#### What the exercise asks
In the records below, find the line holding "- rewrite map_filter_insert_not';" and the line holding "intros Hi. rewrite <-insert_delete_eq, count_insert". Set down both, with every line between them, exactly.

#### Input for this task
(* ===== verification/System.v ===== *)
(** The sessions of a device, and its driver, side by side.

    [Sys] is the state the threads share (the server, and the counter and the
    connection of every session that measures device [p]). A step is one
    operation of one thread: a client's counter is created, a session handles an
    opcode, the driver delivers a sample, a session ends. Each step runs the
    definition that models the code; the threads are interleaved in any order, an
    operation at a time. In between, a session's connection moves on ([ev_wire]: an
    opcode is read, an error is replied), and so do the other devices and the counters
    made for them ([ev_elsewhere]).

    [Recordings] is the abstract specification: what every client is owed, namely
    the samples delivered between its starts and stops, without lines, buffers,
    offsets and reference counts. SystemProps shows that the server implements it. *)

From stdpp Require Import gmap.
From S2P Require Import Prelude StdMap CInt Floats Wire Storage Types DeviceOps Refcount.
From S2P Require Import CounterOps CounterFacts CounterGet Session Creation.

Local Open Scope Z_scope.

(** ** Counting sessions *)

Section Count.
Context {A : Type} (P : A → bool).
Implicit Types (m : gmap Z A).

(** How many entries satisfy [P]. *)
Definition count m : Z := Z.of_nat (size (filter (λ kx, P kx.2 = true) m)).

Lemma count_empty : count ∅ = 0.
Proof. unfold count. by rewrite map_filter_empty, map_size_empty. Qed.

Lemma count_insert m i x :
  m !! i = None → count (<[i := x]> m) = count m + (if P x then 1 else 0).
Proof.
  intros Hi. unfold count. destruct (P x) eqn:E.
  - rewrite map_filter_insert_True by done. rewrite map_size_insert_None; [lia|].
    apply map_lookup_filter_None. by left.
  - rewrite map_filter_insert_not'; [lia|cbn; by rewrite E|]. intros y. by rewrite Hi.
Qed.

Lemma count_delete m i x :
  m !! i = Some x → count (delete i m) = count m - (if P x then 1 else 0).
Proof.
  intros Hi. rewrite <-(insert_delete_id m i x) at 2 by done.
  rewrite count_insert by apply lookup_delete_eq. lia.
Qed.

Lemma count_update m i x y :
  m !! i = Some x →
  count (<[i := y]> m) = count m - (if P x then 1 else 0) + (if P y then 1 else 0).
Proof.
  intros Hi. rewrite <-insert_delete_eq, count_insert by apply lookup_delete_eq.
  by rewrite (count_delete m i x).
Qed.

Lemma count_bounds m : 0 ≤ count m ≤ Z.of_nat (size m).
Proof.
  unfold count. split; [lia|]. apply inj_le, map_subseteq_size, map_filter_subseteq.
Qed.

Lemma count_pos m i x : m !! i = Some x → P x = true → 1 ≤ count m.
Proof.
  intros Hi Hx. pose proof (count_delete m i x Hi) as H. rewrite Hx in H.
  pose proof (count_bounds (delete i m)). lia.
Qed.

Lemma count_rest m i x : m !! i = Some x → P x = false → count m < Z.of_nat (size m).
Proof.
  intros Hi Hx. pose proof (count_delete m i x Hi) as H. rewrite Hx in H.
  pose proof (count_bounds (delete i m)).
  assert (size m = S (size (delete i m))) as ->; [|lia].
  rewrite <-(insert_delete_id m i x) at 1 by done. by rewrite map_size_insert_None by apply lookup_delete_eq.
Qed.

Lemma count_fmap (f : A → A) m : (∀ x, P (f x) = P x) → count (f <$> m) = count m.
Proof.
  intros Hf. induction m as [|i x m Hi IH] using map_ind; [by rewrite fmap_empty|].
  rewrite fmap_insert, !count_insert by (done || by rewrite lookup_fmap, Hi). by rewrite IH, Hf.
Qed.
End Count.

(** ** Counting registrations *)

Lemma mcount_count {A B} (P : B → bool) (P' : A → bool) (m : stdmap Z B) (M : gmap Z A) :
  msorted m → (∀ id, option_Forall2 (λ b a, P b = P' a) (find id m) (M !! id)) →
  mcount P m = count P' M.
Proof.
  revert M. induction m as [|[k v] m IH]; intros M Hs Hf.
  - assert (M = ∅) as ->; [|by rewrite count_empty]. apply map_eq. intros id.
    specialize (Hf id). inversion Hf. by rewrite lookup_empty.
  - pose proof (Hf k) as Hk. rewrite find_cons_eq in Hk.
    inversion Hk as [b a Hb E1 E2|]. assert (find k m = None) as Hn by by eapply find_None_keys, msorted_notin.
    cbn [mcount]. rewrite (IH (delete k M)).
    + rewrite (count_delete _ _ _ a) by done. rewrite Hb. lia.
    + by apply msorted_cons in Hs as [].
    + intros id. specialize (Hf id). destruct (decide (id = k)) as [->|Hne].
      * rewrite Hn, lookup_delete_eq. constructor.
      * rewrite lookup_delete_ne by done. by rewrite find_cons_ne in Hf.
Qed.

Lemma msize_count {A B} (m : stdmap Z B) (M : gmap Z A) :
  msorted m → (∀ id, is_Some (find id m) ↔ is_Some (M !! id)) → msize m = Z.of_nat (size M).
Proof.
  intros Hs Hd. assert (∀ (m : stdmap Z B), mcount (λ _, true) m = msize m) as <-.
  { clear. unfold msize. induction m as [|[k v] m IH]; cbn [mcount length]; [done|]. lia. }
  rewrite (mcount_count _ (λ _, true) _ M); [|done|].
  2:{ intros id. destruct (Hd id) as [H1 H2]. destruct (find id m) as [b|], (M !! id) as [a|];
      [by apply Some_Forall2|by destruct H1; [eexists|]|by destruct H2; [eexists|]|apply None_Forall2]. }
  unfold count. f_equal. f_equal. by apply map_filter_id.
Qed.

(** ** What the clients are owed *)

(** The component of a sample that line [l] gets. *)
Definition component (l : Z) (smp : list double) : double := default dzero (smp !! Z.to_nat l).

(** A session's recording: the lines it measures, the samples delivered since its
    last start, and those of its completed cycles, oldest first. *)
Record Recording := mkRecording {
  r_lines : list Z;
  r_open : option (list (list double));
  r_done : list (list (list double))
}.

Definition rec_step (op : Operation) (r : Recording) : Recording :=
  match op, r_open r with
  | START, None => mkRecording (r_lines r) (Some []) []
  | CONTINUE, None => mkRecording (r_lines r) (Some []) (r_done r)
  | STOP, Some x => mkRecording (r_lines r) None (r_done r ++ [x])
  | _, _ => r
  end.

(** Every session that has started hears a sample. *)
Definition hear (smp : list double) (r : Recording) : Recording :=
  match r_open r with
  | Some x => mkRecording (r_lines r) (Some (x ++ [smp])) (r_done r)
  | None => r
  end.

Inductive event :=
  | ev_join (id : Z) (ls : list Z)
  | ev_op (id : Z) (op : Operation)
  | ev_sample (smp : list double)
  | ev_leave (id : Z)
  | ev_wire (id : Z)
  | ev_elsewhere.

(** The recordings of the sessions, and the lines of those that left while they
    were recording. *)
Record Recordings := mkRecordings { recs : gmap Z Recording; left_open : list (list Z) }.

Definition spec_step (ev : event) (sp : Recordings) : Recordings :=
  match ev with
  | ev_join id ls => mkRecordings (<[id := mkRecording ls None []]> (recs sp)) (left_open sp)
  | ev_op id op =>
      match recs sp !! id with
      | Some r => mkRecordings (<[id := rec_step op r]> (recs sp)) (left_open sp)
      | None => sp
      end
  | ev_sample smp => mkRecordings (hear smp <$> recs sp) (left_open sp)
  | ev_leave id =>
      mkRecordings (delete id (recs sp))
        match recs sp !! id with
        | Some r => if r_open r is Some _ then r_lines r :: left_open sp else left_open sp
        | None => left_open sp
        end
  | ev_wire _ | ev_elsewhere => sp
  end.

(** Every recorded sample of the session's lines fits an [int], as [get]'s predicate
    needs that copies them. *)
Definition fits_int (r : Recording) : Prop :=
  Forall (Forall (λ smp : list double, ∀ l, l ∈ r_lines r →
    is_Ok (to_int (component l smp)) = true)) (r_done r).

Definition no_recordings : Recordings := mkRecordings ∅ [].

(** The session is recording line [l]. *)
Definition records (l : Z) (r : Recording) : bool :=
  if r_open r is Some _ then bool_decide (l ∈ r_lines r) else false.
Definition measures (l : Z) (r : Recording) : bool := bool_decide (l ∈ r_lines r).

(** How often line [l] is active. *)
Definition leaks (l : Z) (sp : Recordings) : Z :=
  Z.of_nat (length (filter (λ ls, l ∈ ls) (left_open sp))).
Definition activity (l : Z) (sp : Recordings) : Z := count (records l) (recs sp) + leaks l sp.

(** ** The server *)

Section System.
Context {V Q K : Type} `{!SampleStore V, !SpscQueue Q, !Socket K, !PeerName K}.
Context (p : nat).
Implicit Types (d : Device V Q) (c : Counter) (k : K) (sv : Server V Q).

Record Sys := mkSys { y_srv : Server V Q; y_sessions : gmap Z (Counter * K) }.

(** The buffers have room for one more sample. *)
Definition room d : Prop := ∀ l, Z.of_nat (length (buffer d l)) < int_max.

(** What the other devices, and counters made for them, do to the server. *)
Record elsewhere sv sv' : Prop := {
  el_device : devices sv' !! p = devices sv !! p;
  el_map : device_map sv' = device_map sv;
  el_ids : nextid sv ≤ nextid sv' ≤ int_max
}.

(** A request the server grants on device [p]: it creates a counter
    ([operations_defined_but_get]). A client may send anything else. *)
Record granted (r : Request) (n : Z) sv d : Prop := {
  g_request : request_ok r;
  g_device : find (rq_device r) (device_map sv) = Some p;
  g_lookup : devices sv !! p = Some d;
  g_stride : requested_stride (max_frequency d) (rq_frequency r) = Some n;
  g_ids : nextid sv < int_max;
  g_room : msize (counter_map d) < int_max
}.

(** [do_join]: the body of the constructor of [Counter] runs, on whatever the client
    sends, and registers the counter with device [p]. When it registers it with
    another device, or does not, that is an [ev_elsewhere]. *)
Inductive sys_step : event → Sys → Sys → Prop :=
  | do_join sv ss w junk o w' :
      srv w = sv → nextid sv < int_max → Counter_body (initial w junk) = (o, w') →
      registered (this w') = true → dev (this w') = p →
      sys_step (ev_join (c_id (this w')) (c_lines (this w'))) (mkSys sv ss)
        (mkSys (srv w') (<[c_id (this w') := (this w', sk w')]> ss))
  | do_op id op c k sv ss o w' :
      ss !! id = Some (c, k) → handle op (mkSes sv k c) = (o, w') →
      sys_step (ev_op id op) (mkSys sv ss) (mkSys (srv w') (<[id := (this w', sk w')]> ss))
  | do_sample smp d d' sv ss :
      devices sv !! p = Some d → sample_covers smp d → room d →
      push_back_data smp d = (Ok tt, d') →
      sys_step (ev_sample smp) (mkSys sv ss) (mkSys (put_device p d' sv) ss)
  | do_leave id c k sv ss w' :
      ss !! id = Some (c, k) → Counter_delete (mkSes sv k c) = (Ok tt, w') →
      sys_step (ev_leave id) (mkSys sv ss) (mkSys (srv w') (delete id ss))
  | do_wire id c k k' sv ss :
      ss !! id = Some (c, k) → sys_step (ev_wire id) (mkSys sv ss) (mkSys sv (<[id := (c, k')]> ss))
  | do_elsewhere sv sv' ss :
      elsewhere sv sv' → sys_step ev_elsewhere (mkSys sv ss) (mkSys sv' ss).

(** A sequence of steps. *)
Inductive sys_run : list event → Sys → Sys → Prop :=
  | run_nil y : sys_run [] y y
  | run_snoc evs ev y y1 y2 : sys_run evs y y1 → sys_step ev y1 y2 → sys_run (evs ++ [ev]) y y2.

(** Before the first client: the device as the configuration leaves it. *)
Record idle d : Prop := {
  idle_refcounted : refcounted d;
  idle_frequency : max_frequency d ∈ driver_frequencies;
  idle_counters : counter_map d = [];
  idle_lines : ∀ l ln, find l (lines d) = Some ln → line_active ln = 0 ∧ vlist (line_data ln) = []
}.

Definition starts_idle y : Prop :=
  y_sessions y = ∅ ∧ nextid (y_srv y) = 0 ∧ ∃ d, devices (y_srv y) !! p = Some d ∧ idle d.
End System.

#### Answer to this exercise
  - rewrite map_filter_insert_not'; [lia|cbn; by rewrite E|]. intros y. by rewrite Hi.
Qed.

Lemma count_delete m i x :
  m !! i = Some x → count (delete i m) = count m - (if P x then 1 else 0).
Proof.
  intros Hi. rewrite <-(insert_delete_id m i x) at 2 by done.
  rewrite count_insert by apply lookup_delete_eq. lia.
Qed.

Lemma count_update m i x y :
  m !! i = Some x →
  count (<[i := y]> m) = count m - (if P x then 1 else 0) + (if P y then 1 else 0).
Proof.
  intros Hi. rewrite <-insert_delete_eq, count_insert by apply lookup_delete_eq.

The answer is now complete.